Perturbation of Invariant Natural Killer T cells by the Clonal Hematopoiesis-related inflammatory environment

Abstract Invariant Natural Killer T (iNKT) cells are T cells characterized by a semi-invariant TCR and NK markers. They respond to glycolipid antigens presented by the major histocompatibility complex (MHC)-like molecule CD1d. Our single-cell transcriptomic profiling of several tissues identified marrow iNKT as a unique subset, possibly modulating marrow homeostasis. However, little is known about their role in hematological malignancies and how the disease-related environment impacts iNKT cells. For example, clonal hematopoiesis of indeterminate potential (CHIP) corresponds to a condition in which mutated hematopoietic cells have an enhanced fitness and expansion, increasing the risk of leukemia and other diseases.

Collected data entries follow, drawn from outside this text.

(* ===== verification/Rv64Trap.v ===== *)
(** Traps, the timer and untranslated memory accesses of the emulator: the theorems about
    [trap]/[sret], [timer_count] and the run loop, [store] and [load]. *)
From S2P Require Import Prelude Rv64State Rv64Mem Rv64Csr Rv64Alu Rv64Float Rv64Exec Rv64Run Rv64Inv Rv64Vm.

(** ** The status bits *)

Lemma put_bit_spec b k st i : isu64 st -> 0 <= k < 64 -> 0 <= i ->
  Z.testbit (put_bit b (2 ^ k) st) i = if i =? k then b else Z.testbit st i.
Proof.
  intros Hst Hk Hi. unfold put_bit. destruct b.
  - rewrite Z.lor_spec, Z.pow2_bits_eqb by lia. rewrite Z.eqb_sym.
    destruct (i =? k); [apply orb_true_r|apply orb_false_r].
  - rewrite Z.land_spec, testbit_not64_pow2 by lia.
    destruct (i =? k); cbn [negb]; [by rewrite !andb_false_r|]. rewrite andb_true_r.
    destruct (Z.ltb_spec i 64); [apply andb_true_r|].
    by rewrite (testbit_high st 64) by lia.
Qed.

Lemma put_bit_tst b st k j : isu64 st -> 0 <= k < 64 -> 0 <= j ->
  tst (put_bit b (2 ^ k) st) (2 ^ j) = if j =? k then b else tst st (2 ^ j).
Proof. intros. rewrite !tst_pow2 by lia. by apply put_bit_spec. Qed.

(** [sstatus] after [trap], and after [sret]. *)
Definition trap_status (priv st : Z) : Z :=
  put_bit false STATUS_SIE (put_bit (tst st STATUS_SIE) STATUS_SPIE (put_bit (priv =? 0) STATUS_SPP st)).
Definition sret_status (st : Z) : Z :=
  put_bit false STATUS_SPP (put_bit true STATUS_SPIE (put_bit (tst st STATUS_SPIE) STATUS_SIE st)).

(** A chain of [put_bit]s is tested bit by bit. *)
Ltac by_bits :=
  change STATUS_SPP with (2 ^ 8) in *; change STATUS_SIE with (2 ^ 1) in *;
  change STATUS_SPIE with (2 ^ 5) in *;
  repeat (rewrite put_bit_tst; [|repeat (apply put_bit_ok; [done|]); done|lia|lia]);
  cbn [Z.eqb Pos.eqb].

Lemma trap_status_spp priv st : isu64 st -> tst (trap_status priv st) STATUS_SPP = (priv =? 0).
Proof. intros. unfold trap_status. by_bits. done. Qed.
Lemma trap_status_spie priv st : isu64 st -> tst (trap_status priv st) STATUS_SPIE = tst st STATUS_SIE.
Proof. intros. unfold trap_status. by_bits. done. Qed.

Lemma sret_trap_status priv st : isu64 st ->
  sret_status (trap_status priv st) = put_bit false STATUS_SPP (put_bit true STATUS_SPIE st).
Proof.
  intros Hst. unfold sret_status. rewrite trap_status_spie by done. unfold trap_status.
  apply Z.bits_inj'. intros i Hi.
  change STATUS_SPP with (2 ^ 8) in *; change STATUS_SIE with (2 ^ 1) in *;
    change STATUS_SPIE with (2 ^ 5) in *.
  repeat (rewrite put_bit_spec; [|repeat (apply put_bit_ok; [done|]); done|lia|lia]).
  rewrite (tst_pow2 st 1) by lia.
  destruct (Z.eqb_spec i 8), (Z.eqb_spec i 5), (Z.eqb_spec i 1); subst; done.
Qed.

Lemma trap_csr cause value interrupt s : isu64 (getcsr s SSTATUS) ->
  csr (trap cause value interrupt s) =
  aset (aset (aset (aset (csr s) SEPC (pc s))
    SCAUSE (Z.lor cause (if interrupt =? 0 then 0 else Z.shiftl 1 63))) STVAL value)
    SSTATUS (trap_status (privilege s) (getcsr s SSTATUS)).
Proof.
  intros Hst. unfold trap_status.
  replace (tst (getcsr s SSTATUS) STATUS_SIE)
    with (tst (put_bit (privilege s =? 0) STATUS_SPP (getcsr s SSTATUS)) STATUS_SIE)
    by (by_bits; done).
  reflexivity.
Qed.

Lemma sret_csr s : csr (sret s) = aset (csr s) SSTATUS (sret_status (getcsr s SSTATUS)).
Proof. reflexivity. Qed.
Lemma sret_fields s :
  pc (sret s) = aget (aset (csr s) SSTATUS (sret_status (getcsr s SSTATUS))) SEPC /\
  privilege (sret s) = (if tst (getcsr s SSTATUS) STATUS_SPP then 0 else 1) /\
  xreg (sret s) = xreg s /\ freg (sret s) = freg s /\ ram (sret s) = ram s.
Proof. done. Qed.
Lemma trap_pc cause value interrupt s :
  pc (trap cause value interrupt s) =
  Z.land (aget (csr (trap cause value interrupt s)) STVEC) (not64 3).
Proof. done. Qed.
Lemma trap_fields cause value interrupt s :
  xreg (trap cause value interrupt s) = xreg s /\ freg (trap cause value interrupt s) = freg s /\
  ram (trap cause value interrupt s) = ram s.
Proof. done. Qed.
Lemma sret_coherent s : coherent (sret s).
Proof. apply coherent_flush. cbn. destruct (tst _ _); lia. Qed.

(** [sret] undoes [trap]: it returns to the interrupted pc and privilege with the interrupt
    enable restored, [sstatus] changed only in SPIE (set) and SPP (cleared), no register, RAM
    cell or other CSR but SEPC, SCAUSE and STVAL touched, and the TLB coherent. *)
Theorem trap_sret cause value interrupt s :
  rv_ok s -> isu64 cause -> isu64 value ->
  let s' := sret (trap cause value interrupt s) in
  pc s' = pc s /\ privilege s' = privilege s /\ xreg s' = xreg s /\ freg s' = freg s /\
  ram s' = ram s /\ coherent s' /\
  getcsr s' SSTATUS = put_bit false STATUS_SPP (put_bit true STATUS_SPIE (getcsr s SSTATUS)) /\
  (forall n, n <> SSTATUS -> n <> SEPC -> n <> SCAUSE -> n <> STVAL -> getcsr s' n = getcsr s n).
Proof.
  intros Hok Hc Hv. pose proof (rv_csr s SSTATUS Hok) as Hst.
  pose proof (trap_csr cause value interrupt s Hst) as E1.
  pose proof (trap_ok cause value interrupt s Hok Hc Hv) as Hok1.
  pose proof (trap_fields cause value interrupt s) as (F1 & F2 & F3).
  generalize dependent (trap cause value interrupt s). intros s1 E1 Hok1 F1 F2 F3 s'.
  assert (getcsr s1 SSTATUS = trap_status (privilege s) (getcsr s SSTATUS)) as E2.
  { unfold getcsr at 1. rewrite E1. apply aget_aset_eq. }
  destruct (sret_fields s1) as (P1 & P2 & P3 & P4 & P5).
  split; [|split; [|split; [|split; [|split; [|split; [|split]]]]]]; try (unfold s'; congruence).
  - unfold s'. rewrite P1, E1. rewrite 4!aget_aset_ne by done. apply aget_aset_eq.
  - unfold s'. rewrite P2, E2, trap_status_spp by done.
    destruct Hok as [_ [] _ _ _]. fold (privilege s) in ok_privilege.
    destruct (Z.eqb_spec (privilege s) 0); lia.
  - apply sret_coherent.
  - unfold getcsr at 1. unfold s'. rewrite sret_csr, aget_aset_eq, E2. by apply sret_trap_status.
  - intros n H1 H2 H3 H4. unfold getcsr at 1. unfold s'.
    by rewrite sret_csr, E1, !aget_aset_ne by done.
Qed.

Lemma trap_sret_witness : pc (sret (trap 8 0 0 (set_pc 4096 rv_bss))) = 4096.
Proof.
  assert (rv_ok (set_pc 4096 rv_bss)) as H by (apply ok_set_pc; [lia|apply rv_bss_ok]).
  destruct (trap_sret 8 0 0 (set_pc 4096 rv_bss) H ltac:(lia) ltac:(lia)) as [Hpc _].
  exact Hpc.
Defined.

(** ** The timer *)

(** With no saturation and no wrap-around, [timer_count] is the number of steps to the first tick
    at or after the compare value. *)
Lemma timer_count_least v t step :
  0 <= t < v -> 0 < step -> v + step < 18446744073709551616 ->
  let n := timer_count v t step in 0 < n /\ t + (n - 1) * step < v <= t + n * step.
Proof.
  intros Ht Hs Hv. unfold timer_count.
  replace (t <? v) with true by lia. replace (step =? 0) with false by lia. cbn [negb andb].
  rewrite (u64_small (v - t)), (u64_small (v - t + step)), u64_small by lia.
  pose proof (Z.div_mod (v - t + step - 1) step ltac:(lia)) as Hd.
  pose proof (Z.mod_pos_bound (v - t + step - 1) step Hs) as Hm.
  set (q := (v - t + step - 1) / step) in *. set (r := _ mod step) in *. nia.
Qed.

Section wfi.
Context `{HF : HostFloat}.

(** A hart that waits in [wfi] only counts. *)
Lemma wfi_idle k step here n t s :
  Z.of_nat k < n < 4294967296 -> 0 <= t -> t + Z.of_nat k * step < 18446744073709551616 -> 0 <= step ->
  run_loop k step (Loop t here n 1 s) = Loop (t + Z.of_nat k * step) here (n - Z.of_nat k) 1 s.
Proof.
  revert t n. induction k as [|k IH]; intros t n Hn Ht Htk Hs; cbn [run_loop].
  - f_equal; lia.
  - assert (run_step step (Loop t here n 1 s) = Loop (t + step) here (n - 1) 1 s) as ->.
    { unfold run_step, timer_tick. cbn [l_now l_here l_until l_stopped l_s].
      replace (n =? 0) with false by lia. rewrite (u32_small (n - 1)) by lia.
      replace (n - 1 =? 0) with false by lia. cbn [negb Z.eqb]. rewrite u64_small by nia. done. }
    rewrite IH by nia. f_equal; lia.
Qed.

Lemma run_loop_add a b step l : run_loop (a + b) step l = run_loop b step (run_loop a step l).
Proof. revert l. induction a as [|a IH]; intros l; [done|]. cbn. apply IH. Qed.

Lemma stip_pending sip sie : isu64 sip -> isu64 sie ->
  tst sie IP_STIP = true -> tst (Z.land (Z.lor sip IP_STIP) sie) IP_STIP = true.
Proof.
  intros H1 H2. change IP_STIP with (2 ^ 5). rewrite !tst_pow2 by lia.
  rewrite Z.land_spec, Z.lor_spec. intros ->. by rewrite orb_true_r.
Qed.

Definition woken (now here : Z) (s : rv) : rv :=
  trap 5 0 1 (set_pc here (set_timer_steps 0 (set_ticks now
    (setcsr SIP (Z.lor (getcsr s SIP) IP_STIP) s)))).

Lemma wfi_fires step here t s :
  rv_ok s -> privilege s = 1 \/ tst (getcsr s SSTATUS) STATUS_SIE = true ->
  tst (getcsr s SIE) IP_STIP = true -> isu64 (t + step) ->
  run_step step (Loop t here 1 1 s) =
  Loop (t + step) (pc (woken (t + step) here s)) 0 0 (woken (t + step) here s).
Proof.
  intros Hok He Hie Ht. unfold run_step, timer_tick. cbn [l_now l_here l_until l_stopped l_s].
  change (u32 (1 - 1)) with 0. cbn [negb Z.eqb]. rewrite (u64_small (t + step)) by done.
  set (s1 := setcsr SIP _ s).
  assert (getcsr s1 SSTATUS = getcsr s SSTATUS) as -> by (by apply aget_aset_ne).
  assert (getcsr s1 SIE = getcsr s SIE) as -> by (by apply aget_aset_ne).
  assert (getcsr s1 SIP = Z.lor (getcsr s SIP) IP_STIP) as -> by apply aget_aset_eq.
  rewrite stip_pending by (try done; by apply rv_csr).
  change (privilege s1) with (privilege s).
  assert (negb (privilege s =? 0) || tst (getcsr s SSTATUS) STATUS_SIE = true) as ->.
  { destruct He as [-> | ->]; [done|apply orb_true_r]. }
  reflexivity.
Qed.

Lemma woken_state now here s : rv_ok s ->
  pc (woken now here s) = Z.land (getcsr s STVEC) (not64 3) /\
  getcsr (woken now here s) SEPC = here /\
  getcsr (woken now here s) SCAUSE = 0x8000000000000005.
Proof.
  intros Hok. unfold woken.
  set (s1 := set_pc _ _).
  assert (isu64 (getcsr s1 SSTATUS)) as Hst.
  { change (isu64 (aget (aset (csr s) SIP (Z.lor (getcsr s SIP) IP_STIP)) SSTATUS)).
    rewrite aget_aset_ne by done. by apply rv_csr. }
  pose proof (trap_csr 5 0 1 s1 Hst) as E. split; [|split].
  - rewrite trap_pc, E.
    rewrite 4!aget_aset_ne by done.
    change (csr s1) with (aset (csr s) SIP (Z.lor (getcsr s SIP) IP_STIP)).
    by rewrite aget_aset_ne.
  - unfold getcsr at 1. rewrite E, 3!aget_aset_ne by done. apply aget_aset_eq.
  - unfold getcsr at 1. rewrite E, 2!aget_aset_ne by done. apply aget_aset_eq.
Qed.

(** a hart waiting in [wfi] with the timer interrupt enabled wakes up exactly at the first tick
    that reaches [stimecmp]: [k] iterations before that it still waits, untouched, and at that
    iteration the interrupt is taken (cause 5 with the interrupt bit) at the waiting pc. *)
Theorem wfi_wakes_on_time v t step here s :
  rv_ok s -> 0 <= t < v -> 0 < step -> v + step < 18446744073709551616 ->
  timer_count v t step < 4294967296 ->
  privilege s = 1 \/ tst (getcsr s SSTATUS) STATUS_SIE = true ->
  tst (getcsr s SIE) IP_STIP = true ->
  let n := timer_count v t step in
  (forall k, Z.of_nat k < n -> t + Z.of_nat k * step < v /\
     run_loop k step (Loop t here n 1 s) = Loop (t + Z.of_nat k * step) here (n - Z.of_nat k) 1 s) /\
  let l := run_loop (Z.to_nat n) step (Loop t here n 1 s) in
  v <= l_now l < v + step /\ l_stopped l = 0 /\ l_here l = Z.land (getcsr s STVEC) (not64 3) /\
  getcsr (l_s l) SEPC = here /\ getcsr (l_s l) SCAUSE = 0x8000000000000005.
Proof.
  intros Hok Ht Hs Hv Hn He Hie n.
  destruct (timer_count_least v t step Ht Hs Hv) as (Hn0 & Hlo & Hhi). fold n in Hn, Hn0, Hlo, Hhi.
  assert (forall k, Z.of_nat k < n -> t + Z.of_nat k * step < v) as Hk by (intros; nia).
  split.
  { intros k Hkn. split; [by apply Hk|]. apply wfi_idle; try lia. specialize (Hk k Hkn). lia. }
  replace (Z.to_nat n) with (Z.to_nat (n - 1) + 1)%nat by lia.
  rewrite run_loop_add, wfi_idle by (try lia; nia).
  replace (n - Z.of_nat (Z.to_nat (n - 1))) with 1 by lia.
  replace (t + Z.of_nat (Z.to_nat (n - 1)) * step) with (t + (n - 1) * step) by (f_equal; f_equal; lia).
  cbn [run_loop].
  rewrite (wfi_fires step here (t + (n - 1) * step) s Hok He Hie) by nia.
  destruct (woken_state (t + (n - 1) * step + step) here s Hok) as (W1 & W2 & W3).
  cbn [l_now l_stopped l_here l_s]. repeat split; try done; nia.
Qed.
End wfi.

(** The witness: user mode, [sie.STIE] set, 100 ticks to go in steps of 30. *)
Definition wfi_example : rv := set_privilege 1 (setcsr STVEC 0x80000103 (setcsr SIE 32 rv_bss)).
#[local] Instance host_example : HostFloat :=
  {| nan32 := 0x7fc00000; nan64 := 0x7ff8000000000000; cvt_undef := fun lo _ _ => lo |}.

Lemma wfi_wakes_on_time_witness :
  let l := run_loop 4 30 (Loop 0 0x1000 4 1 wfi_example) in
  100 <= l_now l < 130 /\ l_here l = 0x80000100 /\ getcsr (l_s l) SEPC = 0x1000.
Proof.
  assert (rv_ok wfi_example) as Hok.
  { apply ok_set_privilege; [lia|]. apply ok_setcsr; [lia|]. apply ok_setcsr; [lia|]. apply rv_bss_ok. }
  destruct (wfi_wakes_on_time 100 0 30 0x1000 wfi_example Hok ltac:(lia) ltac:(lia) ltac:(lia)
    ltac:(by vm_compute) (or_introl eq_refl) ltac:(by vm_compute)) as (_ & H1 & _ & H2 & H3 & _).
  split; [exact H1|]. split; [exact H2|exact H3].
Defined.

Loss of TET2 in CHIP promotes myeloid skewing and inflammation. TET2 is a methycytosine dioxygenase catalyzing DNA demethylation of genes involved in proliferation, differentiation and oncogenesis. However, the impact that TET2 loss has on iNKT lineage output and function is yet to be defined. In our chimeric mouse model of CHIP, only 15% of TET2 mutants differentiate into iNKT. We also observe a decrease of non-transformed iNKT cells in the marrow of our mice, suggesting environmental inhibition. We expect these bystander iNKT cells to be functionally impaired where inflammation leads to their chromatin rewiring potentially contributing to disease. This is addressed by studying CHIP-exposed iNKT transcriptomes and chromatin accessibility. Understanding the molecular basis of the functional reprogramming by the disease-related inflammation will improve clinical outcomes for marrow transplantation and for the development of cellular therapies using iNKT cells.